トシの読書日記

読書備忘録

死という絶望

2014-07-04 16:30:55 | な行の作家
中村文則「遮光」読了



ずっと以前に買ってあって、ふと今、読む気になって手にとってみました。



この作家の作品はいくつか読んだのですが、全く発表順で読んでないので、ちょっと頭の中が混乱しますね。本作品はデビュー作の「銃」の次、つまり二作目の作品ということです。中村文則を初めて読んだのは三作目の「土の中の子供」で、これで芥川賞を受賞しています。


さて、この「遮光」ですが、やはり中村文則らしい、恐ろしく暗い小説であります。恋人が交通事故で死んでしまい、その小指をホルマリン漬けにして持ち歩く「私」。しかもその恋人は、勘違いでアパートの隣の部屋に行くはずだったデリヘル嬢というんですから、このつながりの薄さというか、もろさがいかにも中村文則です。


特にストーリーが動いていく話でもないんですが、不思議な力に引き込まれ、一気に読んでしまいました。印象に残った一節を引用します。

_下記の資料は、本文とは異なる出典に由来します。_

(* ===== verification/Cursor.v ===== *)
(** * Cursors: the public object, the time-series walk state, reset and close

    [zdb_cursor_t] and the time-series types of [zephyrdb.h],
    [struct zdb_ts_cursor_ctx] of [zephyrdb_internal.h], [zdb_cursor_reset] and
    [zdb_cursor_close] of [zephyrdb_core.c]. The functions return the object
    they are given a pointer to; a span [zdb_bytes_t] is the bytes it points
    at, a NULL [data] is [None]. This is the layout of the builds that keep streams in
    LittleFS files; [TsFcb] has the one of the others. *)

From S2P Require Import Prelude Config Env Types FsEnv.

Record zdb_ts_t := { ts_db : db_ptr; ts_stream_name : option cstring }.

Record zdb_ts_sample_i64_t := { ts_ms : Z; value : Z }.

Inductive zdb_ts_agg_t :=
  | ZDB_TS_AGG_MIN | ZDB_TS_AGG_MAX | ZDB_TS_AGG_AVG | ZDB_TS_AGG_SUM | ZDB_TS_AGG_COUNT.

#[global] Instance zdb_ts_agg_eq_dec : EqDecision zdb_ts_agg_t.
Proof. solve_decision. Defined.

Record zdb_ts_window_t := { from_ts_ms : Z; to_ts_ms : Z }.

Definition UINT64_MAX : Z := 2 ^ 64 - 1.
Definition ZDB_TS_WINDOW_ALL : zdb_ts_window_t := {| from_ts_ms := 0; to_ts_ms := UINT64_MAX |}.

Inductive zdb_model_t := ZDB_MODEL_CORE | ZDB_MODEL_KV | ZDB_MODEL_TS.
#[global] Instance zdb_model_eq_dec : EqDecision zdb_model_t.
Proof. solve_decision. Defined.

Inductive zdb_backend_t :=
  | ZDB_BACKEND_NONE | ZDB_BACKEND_NVS | ZDB_BACKEND_ZMS | ZDB_BACKEND_LFS | ZDB_BACKEND_FCB.

(** [zdb_predicate_fn] applied to its context: a test of the record's bytes. *)
Abbreviation zdb_predicate_fn := (zdb_model_t → list byte → bool).

Section cursor_types.
Context {FH : Type}.

Record zdb_ts_cursor_ctx := {
  cc_db : db_ptr;
  cc_stream_name : option cstring;
  window : zdb_ts_window_t;
  cache : list byte;
  file_offset : nat;
  ram_offset : nat;
  file_done : bool;
  cc_cur_seg : Z;
  seg_lo : Z;
  seg_hi : Z;
  hdr_size : nat;
  rec_size : nat;
  base_ts_ms : Z;
  last_ts_ms : Z;
  last_value : Z;
  descending : bool;
  cc_file : FH;
  file_size : nat;
  file_open : bool;
}.

Record zdb_cursor_t := {
  cu_model : zdb_model_t;
  cu_backend : zdb_backend_t;
  cu_flags : Z;
  iter_count : Z;
  cu_position : Z;
  cu_current : option (list byte);
  cu_predicate : option zdb_predicate_fn;
  cu_impl : option zdb_ts_cursor_ctx;
}.
End cursor_types.

Arguments zdb_ts_cursor_ctx : clear implicits.
Arguments zdb_cursor_t : clear implicits.

Section cursor.
Context {Cfg : Config} {K F FS FH DH : Type} `{!Kernel K, !FileSys FS FH DH}.
Abbreviation W := (world K F FS).

(** [hdr + ((end - hdr) / rec) * rec] in [size_t]: the offset past the last
    whole record of a file of [end] bytes. *)
Definition last_record_end (file_end hdr rec : nat) : nat :=
  size_t (Z.of_nat hdr + Z.of_nat (size_t (Z.of_nat file_end - Z.of_nat hdr)) / Z.of_nat rec
                         * Z.of_nat rec).

Definition zdb_cursor_reset (cursor : option (zdb_cursor_t FH))
    : M W (zdb_status_t * option (zdb_cursor_t FH)) :=
  match cursor with
  | None => ret (ZDB_ERR_INVAL, None)
  | Some c =>
      let c := c <| cu_flags := 0%Z |> <| iter_count := 0%Z |> <| cu_position := 0%Z |>
                 <| cu_current := None |> in
      match (if CONFIG_ZDB_TS && bool_decide (cu_model c = ZDB_MODEL_TS) then cu_impl c else None)
      with
      | None => ret (ZDB_OK, Some c)
      | Some ctx =>
          let ctx := ctx <| ram_offset := 0 |> <| file_done := false |>
                         <| file_offset := hdr_size ctx |> in
          let ctx :=
            if descending ctx && (0 <? rec_size ctx) && (hdr_size ctx <? file_size ctx)
            then ctx <| file_offset :=
                   last_record_end (file_size ctx) (hdr_size ctx) (rec_size ctx) |>
            else ctx in
          if file_open ctx then
            '(rc, fh) ← on_fs (fs_seek_set (cc_file ctx) (off_t (file_offset ctx)));
            let c := c <| cu_impl := Some (ctx <| cc_file := fh |>) |> in
            ret (if (rc <? 0)%Z then zdb_status_from_errno rc else ZDB_OK, Some c)
          else ret (ZDB_OK, Some (c <| cu_impl := Some ctx |>))
      end
  end.

Definition zdb_cursor_close (cursor : option (zdb_cursor_t FH))
    : M W (zdb_status_t * option (zdb_cursor_t FH)) :=
  match cursor with
  | None => ret (ZDB_ERR_INVAL, None)
  | Some c =>
      c ← (match (if CONFIG_ZDB_TS && bool_decide (cu_model c = ZDB_MODEL_TS)
                  then cu_impl c else None) with
           | None => ret c
           | Some ctx =>
               (if file_open ctx then on_fs (fs_close (cc_file ctx));; ret tt else ret tt);;
               slab ← (match cc_db ctx with
                       | None => ret None
                       | Some _ => db_get cursor_slab
                       end);
               (match slab with None => ret tt | Some sl => on_k_ (k_mem_slab_free sl) end);;
               ret (c <| cu_impl := None |>)
           end);
      zdb_cursor_reset (Some c)
  end.
End cursor.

<あの時私は、太陽を睨みつけていた。太陽はちょうど水門の真上にあり、酷く明るく、私にその光を浴びせ続けていた。私はそれを、これ以上ないほど憎み、睨みつけていた。その美しい圧倒的な光は、私を惨めに感じさせた。この光が、今の私の現状を浮き彫りにし、ここにこういう子供がいると、世界に公表しているような、そんな気がしたのだった。私はその光に照らし出されながら、自分を恥ずかしく思い、涙をこらえた。それは多分数秒のことだったが、あの時の私には、とても長く感じられた。>


この、圧倒的に明るい太陽に照らされる自分を惨めに感じるという幼児体験がこの主人公の「私」という人間を形成したわけです。最後、死んだ恋人の美紀のホルマリン漬けになった小指を口に含むシーンは、恐ろしく、また、「私」の心情を思うと、なんともやり切れない気持ちになります。



最近の中村文則はサスペンスというか、なんだかそっちの方向へ向かっているという話を聞いたとがあるんですが、なんとも残念なお知らせであります。こういった小説こそが中村文則なんですがね。